## [What you should do]
Print the lines in the listing below that fall between the line with "case_bool_decide as Hlow." and the line with "has the right", those two lines included, exactly as they stand and with nothing else.

## [Recorded information]
Lemma find_field_render name items fuel :
  name_ok name -> Forall item_ok items -> (length (render items) <= fuel)%nat ->
  match first_value name items with
  | Some v => exists p1 buf, find_field fuel name (render items) = Some (p1, (p1 + length v)%nat, buf) /\
                slice p1 (length v) buf = v /\ cstr (drop p1 buf) = v
  | None => find_field fuel name (render items) = None
  end.
Proof.
  intros Hn. revert fuel. induction items as [|i items IH]; intros fuel Hok Hf.
  - by destruct fuel.
  - inversion Hok as [|?? Hi Hok']; subst. unfold render in *. cbn [fmap list_fmap concat] in *.
    destruct fuel as [|fuel]; [len|]. cbn [find_field].
    rewrite <- app_assoc. cbn [app]. rewrite fgets_item by done.
    assert (length (concat ((fun i => item_line i ++ [x0a]) <$> items)) <= fuel)%nat as Hf' by len.
    specialize (IH fuel Hok' Hf'). destruct i as [key g1 g2 v trail|text]; cbn [first_value].
    + case_bool_decide as Hlow.
      * destruct (scan_item_match name key g1 g2 v trail Hn Hi Hlow) as (p1 & buf & -> & H).
        by exists p1, buf.
      * by rewrite scan_item_other.
    + rewrite scan_line_comment; [done..|]. destruct Hi as (_ & _ & Hc). cbn. by destruct text.
Qed.

Lemma lookup_field_render name items :
  name_ok name -> Forall item_ok items ->
  match first_value name items with
  | Some v => found name (render items) v
  | None => lookup_field name (render items) = None
  end.
Proof. intros. by apply find_field_render. Qed.
(* ===== verification/StringUtil.v ===== *)
(** * StringUtil: formatting helpers of src/include/common/qfunc.h

    [q_format] with its fixed 1024-byte bound, [q_to_string] and [q_substr]
    with the unsigned arithmetic of [std::string]. *)

From S2P Require Import Prelude CLib.

Module StrUtil.

(** [q_format]: [s] is the text the format and its arguments denote, [heap]
    the memory [malloc] returns.  The retry calls [vsnprintf] with the size of
    the stack buffer again. *)
Definition q_format (s heap : bytes) : bytes :=
  let n := length s in
  if (n <? 1024)%nat then s
  else take n (list_inserts 0 (take 1023 s ++ [NUL]) heap).

(** [q_to_string(uint64_t)] *)
Definition q_to_string (n : Z) : bytes := fmt_u n.

(** [q_substr]: the text between [s1] and [s2]; both are searched from the
    beginning, and the length is a [size_t] difference. *)
Definition q_substr (ss s1 s2 : bytes) : bytes :=
  match find_sub s1 ss, find_sub s2 ss with
  | Some pos1, Some pos2 =>
      let len := u64 (Z.of_nat pos2 - Z.of_nat pos1 - Z.of_nat (length s1)) in
      let from := (pos1 + length s1)%nat in
      substr from (Z.to_nat (Z.min len (Z.of_nat (length ss)))) ss
  | _, _ => []
  end.

Lemma q_format_short s heap : (length s < 1024)%nat -> q_format s heap = s.
Proof. intros. unfold q_format. by destruct (Nat.ltb_spec (length s) 1024); [|lia]. Qed.

(** A text of 1024 bytes or more does not survive [q_format]: the result
    has the right length but a NUL after 1023 bytes and then the previous
    contents of the heap, because the retry passes [sizeof(buf)] instead of
    the new size. *)
Theorem q_format_long s heap :
  (1024 <= length s)%nat -> (length s <= length heap)%nat ->
  length (q_format s heap) = length s /\ cstr (q_format s heap) = cstr (take 1023 s) /\
  drop 1024 (q_format s heap) = drop 1024 (take (length s) heap).
Proof.
  intros Hs Hh. unfold q_format. destruct (Nat.ltb_spec (length s) 1024); [lia|].
  destruct (cut_at 1024 heap) as (a & b & -> & Ha & Hb); [lia|].
  assert (length (take 1023 s ++ [NUL]) = 1024%nat) as Hl by len.
  rewrite inserts_here by lia.
  rewrite take_app_ge by lia. rewrite Hl. repeat split.
  - len.
  - rewrite <- app_assoc. cbn [app]. generalize (take (length s - 1024) b). intros z.
    clear. induction (take 1023 s) as [|c l IH]; cbn; [done|].
    destruct (beqb c NUL); [done|]. by f_equal.
  - rewrite drop_app_length' by lia. rewrite take_app_ge, drop_app_length' by lia. by rewrite Ha.
Qed.

Lemma q_format_long_witness :
  length (q_format (replicate 1100 x61) (replicate 1200 x7a)) = 1100%nat /\
  cstr (q_format (replicate 1100 x61) (replicate 1200 x7a)) = cstr (replicate 1023 x61) /\
  drop 1024 (q_format (replicate 1100 x61) (replicate 1200 x7a)) = replicate 76 x7a.
Proof.
  apply (q_format_long (replicate 1100 x61) (replicate 1200 x7a));
    rewrite ?length_replicate; lia.
Defined.

(** The text between two markers that occur once, in that order. *)
Lemma q_substr_between a s1 m s2 z :
  find_sub s1 (a ++ s1 ++ m ++ s2 ++ z) = Some (length a) ->
  find_sub s2 (a ++ s1 ++ m ++ s2 ++ z) = Some (length (a ++ s1 ++ m)) ->
  Z.of_nat (length (a ++ s1 ++ m ++ s2 ++ z)) < 2 ^ 64 ->
  q_substr (a ++ s1 ++ m ++ s2 ++ z) s1 s2 = m.
Proof.
  intros H1 H2 Hl. unfold q_substr. rewrite H1, H2. unfold substr.
  rewrite !length_app in Hl.
  rewrite u64_small by (unfold is_u64; rewrite !length_app; lia).
  replace (Z.to_nat _) with (length m) by (rewrite !length_app; lia).
  rewrite app_assoc. apply slice_app_exact; [by rewrite length_app|done].
Qed.

End StrUtil.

## [The answer]
    + case_bool_decide as Hlow.
      * destruct (scan_item_match name key g1 g2 v trail Hn Hi Hlow) as (p1 & buf & -> & H).
        by exists p1, buf.
      * by rewrite scan_item_other.
    + rewrite scan_line_comment; [done..|]. destruct Hi as (_ & _ & Hc). cbn. by destruct text.
Qed.

Lemma lookup_field_render name items :
  name_ok name -> Forall item_ok items ->
  match first_value name items with
  | Some v => found name (render items) v
  | None => lookup_field name (render items) = None
  end.
Proof. intros. by apply find_field_render. Qed.
(* ===== verification/StringUtil.v ===== *)
(** * StringUtil: formatting helpers of src/include/common/qfunc.h

    [q_format] with its fixed 1024-byte bound, [q_to_string] and [q_substr]
    with the unsigned arithmetic of [std::string]. *)

From S2P Require Import Prelude CLib.

Module StrUtil.

(** [q_format]: [s] is the text the format and its arguments denote, [heap]
    the memory [malloc] returns.  The retry calls [vsnprintf] with the size of
    the stack buffer again. *)
Definition q_format (s heap : bytes) : bytes :=
  let n := length s in
  if (n <? 1024)%nat then s
  else take n (list_inserts 0 (take 1023 s ++ [NUL]) heap).

(** [q_to_string(uint64_t)] *)
Definition q_to_string (n : Z) : bytes := fmt_u n.

(** [q_substr]: the text between [s1] and [s2]; both are searched from the
    beginning, and the length is a [size_t] difference. *)
Definition q_substr (ss s1 s2 : bytes) : bytes :=
  match find_sub s1 ss, find_sub s2 ss with
  | Some pos1, Some pos2 =>
      let len := u64 (Z.of_nat pos2 - Z.of_nat pos1 - Z.of_nat (length s1)) in
      let from := (pos1 + length s1)%nat in
      substr from (Z.to_nat (Z.min len (Z.of_nat (length ss)))) ss
  | _, _ => []
  end.

Lemma q_format_short s heap : (length s < 1024)%nat -> q_format s heap = s.
Proof. intros. unfold q_format. by destruct (Nat.ltb_spec (length s) 1024); [|lia]. Qed.

(** A text of 1024 bytes or more does not survive [q_format]: the result
    has the right length but a NUL after 1023 bytes and then the previous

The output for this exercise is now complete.